Musa Híbrida


- Por que levantou tão cedo?
Lá estava você de camisola, parada na porta da cozinha com os olhinhos fechados tentando se proteger do sol que nascia e nos esquentava. Eu mal podia ver seus olhos que sob a luz do sol tinham cor de mel.
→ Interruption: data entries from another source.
(** Against an element that never matches, the first loop uses its five
    attempts: five polls, five calls to [next]. *)
Example open_icon_loop_exhausts :
  fst (open_icon_loop (constant_server close_button) 6 initial_world)
  = Ret (false, 5%Z)
  /\ requests_of (trace (snd (open_icon_loop (constant_server close_button) 6
                               initial_world)))
     = [poll_request; next_request; poll_request; next_request; poll_request;
        next_request; poll_request; next_request; poll_request; next_request].
Proof. split; reflexivity. Qed.

(** With fewer than six units of fuel the same run is cut short. *)
Example open_icon_loop_needs_fuel :
  fst (open_icon_loop (constant_server close_button) 5 initial_world) = OutOfFuel.
Proof. reflexivity. Qed.

(** A complete run against a server that keeps reporting the same
    unmatched element: every step is reached, the last call is the stop. *)
Example scenario_full_run :
  fst (test_voiceover_operations (constant_server close_button) 6 initial_world)
  = Ret tt
  /\ length (requests_of (trace (snd (test_voiceover_operations
                                        (constant_server close_button) 6
                                        initial_world)))) = 34
  /\ last (requests_of (trace (snd (test_voiceover_operations
                                      (constant_server close_button) 6
                                      initial_world))))
          poll_request
     = mkRequest POST "http://localhost:3000/voiceover/stop" None.
Proof. repeat split; reflexivity. Qed.

Lemma get_current_item_unchanged_run :
  constant_server
    (ok_json [("success", PyBool true); ("currentItem", PyStr "Submit, button")])
    (served initial_world)
    (mkRequest GET (base_url default_client ++ "/voiceover/current") None)
  = inr (mkResponse 200
           (Decoded (PyDict [("success", PyBool true);
                             ("currentItem", PyStr "Submit, button")])))
  /\ get_current_item
       (constant_server
          (ok_json [("success", PyBool true); ("currentItem", PyStr "Submit, button")]))
       default_client initial_world
     = (Ret (mkVoiceOverResponse (PyBool true) PyNone (PyStr "Submit, button")
               PyNone PyNone),
        mkWorld 1 [EvRequest (mkRequest GET "http://localhost:3000/voiceover/current" None)]).
Proof.
  split; [reflexivity |].
  exact (get_current_item_unchanged _ default_client "Submit, button" 200
           initial_world eq_refl).
Defined.

Lemma navigation_loops_terminate_run :
  5 < 6
  /\ (exists evs,
         trace (snd (open_icon_loop (constant_server close_button) 6 initial_world))
         = (trace initial_world ++ evs)%list
         /\ calls_to "http://localhost:3000/voiceover/current" evs <= 5
         /\ calls_to "http://localhost:3000/voiceover/next" evs <= 5
         /\ match fst (open_icon_loop (constant_server close_button) 6 initial_world) with
            | Ret st => (0 <= snd st <= 5)%Z
            | Raise _ => True
            | OutOfFuel => False
            end)
  /\ (exists evs,
         trace (snd (upload_loop (constant_server close_button) 6 initial_world))
         = (trace initial_world ++ evs)%list
         /\ calls_to "http://localhost:3000/voiceover/current" evs <= 5
         /\ calls_to "http://localhost:3000/voiceover/next" evs <= 5
         /\ match fst (upload_loop (constant_server close_button) 6 initial_world) with
            | Ret st => (0 <= snd st <= 5)%Z
            | Raise _ => True
            | OutOfFuel => False
            end).
Proof.
  split; [lia |].
  apply (navigation_loops_terminate (constant_server close_button) 6 initial_world).
  lia.
Defined.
E la estava eu de pijamas, sentada no chão da varanda, com uma cerveja do lado e um cinzeiro do outro. Sentindo o sol na pele e respirando o ar fresco das serras.
- Minha sinusite atacou. Não quis te acordar.
- E beber cerveja e fumar a essa hora é o seu jeito de curar? Me dá isso pra cá, anda!
Não me mexi. Terminei o cigarro, saboreei a cerveja. A bem da verdade eu nem sabia por que resolvi fazer aquilo. Não consegui dormir nem um pouco. E havia outras garrafas de cerveja vazias que você encontraria depois. E ficaria mais brava ainda.
- O que ta acontecendo? Me fala. Suas olheiras te condenam.
Lá estava você, sentada ao meu lado. Falando e tirando o cigarro e a cerveja de perto de mim. Eu deixava você fazer tudo. Sempre deixei. E sempre me questionei se isso era realmente amar alguém.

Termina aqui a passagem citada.